Virginia daba vueltas alrededor del sillón. No necesitaba volver a ver lo que ya había visto, y aun así era inevitable desviar un segundo la vista y prenderla en lo que pasaba en la pantalla. Julián no apartaba la mirada. Virginia llegó a la conclusión de que él no veía lo que estaba sucediendo, sus ojos apenas lo sobrevolaban buscando otra cosa, analizaba metódicamente cada detalle, lo ordenaba en su mente, lo clasificaba.

—¿Cómo puedes tener estómago para verlo una y otra vez? Yo siento náuseas.

Julián no respondió. Sentado en el sillón, inclinaba el cuerpo hacia delante con los codos apoyados en los muslos, muy cerca de la pantalla, como si quisiera entrar en ella y contemplar la escena desde dentro para tener una visión de 360 grados.
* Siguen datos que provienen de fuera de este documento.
(** ** External threads *)

(** The common part of an external thread's step: it changes neither the
    workers nor the deques. *)
Lemma inv_extern s s' j e e' :
  Inv s → externs s !! j = Some e → d_started (dtor s) = false →
  workers s' = workers s → deques s' = deques s → stop s' = stop s → dtor s' = dtor s →
  sleeping_workers s' = sleeping_workers s → externs s' = <[j:=e']> (externs s) →
  mutex_move (mutex s) (mutex s') (Ext j) (e_holds e) (e_holds e') →
  (tasks_ (global_queue s') ≠ [] →
     e_pending e' = true ∨
     (∃ i pc, workers s !! i = Some pc ∧ alert pc = true) ∨
     (tasks_ (global_queue s) ≠ [] ∧ e_pending e = false) ∨
     (∃ k p, k ≠ j ∧ externs s !! k = Some p ∧ e_pending p = true)) →
  Inv s'.
Proof.
  intros [L1 L2 MW ME MD SL OW ST EX WK DZ JN XT HO] Hj Hd Ew Edq Es Edt Esl Ee Em Hwk.
  pose proof (lookup_lt_Some _ _ _ Hj) as Hlt. pose proof (ME _ _ Hj) as MEj.
  split; rewrite ?Ew, ?Edq, ?Es, ?Edt, ?Esl, ?Ee; try done.
  - intros i pc Hi. specialize (MW _ _ Hi). destruct Em as [[-> Hh]|[(?&->&Hh)|(?&->&Hh)]]; naive_solver.
  - intros k p Hk. destruct (decide (k = j)) as [->|Hne].
    + rewrite list_lookup_insert_eq in Hk by done. injection Hk as <-.
      destruct Em as [[-> Hh]|[(?&->&Hh)|(?&->&Hh)]]; rewrite ?Hh; naive_solver.
    + rewrite list_lookup_insert_ne in Hk by done. specialize (ME _ _ Hk).
      destruct Em as [[-> Hh]|[(?&->&Hh)|(?&->&Hh)]]; naive_solver.
  - destruct Em as [[-> Hh]|[(?&->&Hh)|(?&->&Hh)]]; naive_solver.
  - intros Hst Hg. destruct (Hwk Hg) as [Hp|[Ha|[[Hg' Hp]|(k & p & Hne & Hk & Hpk)]]]; [|by left| |].
    + right. exists j, e'. by rewrite list_lookup_insert_eq.
    + destruct (WK Hst Hg') as [?|(k & p & Hk & Hpk)]; [by left|]. right.
      exists k, p. rewrite list_lookup_insert_ne; [done|]. congruence.
    + right. exists k, p. by rewrite list_lookup_insert_ne.
  - congruence.
  - rewrite length_insert. destruct Em as [[-> _]|[(_&->&_)|(_&->&_)]]; done.
Qed.

(** With the pool alive and nobody between [fetch_add] and [fetch_sub], every
    worker is alert; there is at least one. *)
Lemma nobody_waits_alert s :
  Inv s → stop s = false → (∀ i pc, workers s !! i = Some pc → in_wait pc = true → alert pc = true) →
  ∃ i pc, workers s !! i = Some pc ∧ alert pc = true.
Proof.
  intros HI Hs Hall. destruct (lookup_lt_is_Some_2 (workers s) 0 (iv_pos s HI)) as [pc Hpc].
  exists 0, pc. split; [done|]. specialize (Hall _ _ Hpc).
  destruct pc; try done; simpl in *; [by apply Hall..|].
  apply (iv_exit s HI) in Hpc. congruence.
Qed.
—Para eso, por favor —insistió Virginia.

No podía ver el sudor que le recorría la espalda bajo la camiseta a Julián, el modo en que encogía los dedos de los pies cuando un detalle más brutal que los anteriores le sobresaltaba, el temblor de sus pupilas, que a pesar del horror que presenciaban se negaban a huir, la sequedad en la garganta.

Julián detuvo la secuencia. La pantalla congelada vibraba en una onda suave de electricidad estática. Ahí estaba la cabeza de lobo, segundos antes de voltear a Chinchilla y ponerlo de nalgas.

—Hay un corte aquí. Falta algo. Estoy seguro de que en la cinta original hay más. Suficiente para identificar a ese cabrón. Si pudiera dar con ella.

Le contó todo lo que había averiguado, le habló del anónimo de la abuela Charo, de Chinchilla, de la Lagarta y del Blusas.

—Llevo trabajando en esto meses.

Virginia se sentó a su lado.

—¿Eso es lo que querías sacar de Restrepo? Es monstruoso, pero ¿por qué no acudiste a mí? ¿Por qué no abriste una investigación oficial? Tú no eres así, jamás has cometido una brutalidad de esa clase. Sigo sin entender qué se te pasó por la cabeza.

Julián señaló al tipo con la máscara.

—Si lo que sospecho es cierto, el cuaderno de Clara no será nada comparado con esto. No conoces a Restrepo, no sabes la red de clientelismo que tejió a su alrededor. Asesinarán a cualquiera, harán lo que haga falta para que la identidad de ese hijo de puta no salga a la luz. Ese niño ha desaparecido, mataron a su abuela por hablar conmigo. No podía decírtelo. Pero ahora tengo una posibilidad. Es arriesgada, pero, si sale bien, todo habrá valido la pena.

—¿Y si sale mal?

—Entonces, ya nada importará.

Virginia le acarició el mechón, que parecía una pluma de indio.

—Eres policía desde hace mucho tiempo, has visto toda clase de maldades, de sinsentidos, pero nunca perdiste la brújula, Julián. ¿Por qué este niño es diferente?

Julián quiso pensar en hojas verdes, en el jacarandá lila y rojo de un jardín pacífico, en un mar turquesa no descubierto por hombre alguno, en cielos violeta y planetas lejanos. En un no tiempo y un no espacio. Pero solo había gritos y llanto y una tristeza infinita en sus recuerdos.

—Hay algo que nunca te he contado de mí. Algo que jamás he contado a nadie. Tiene que ver con el expediente de mi padre que Heredia filtró a Soria para mandarme a prisión.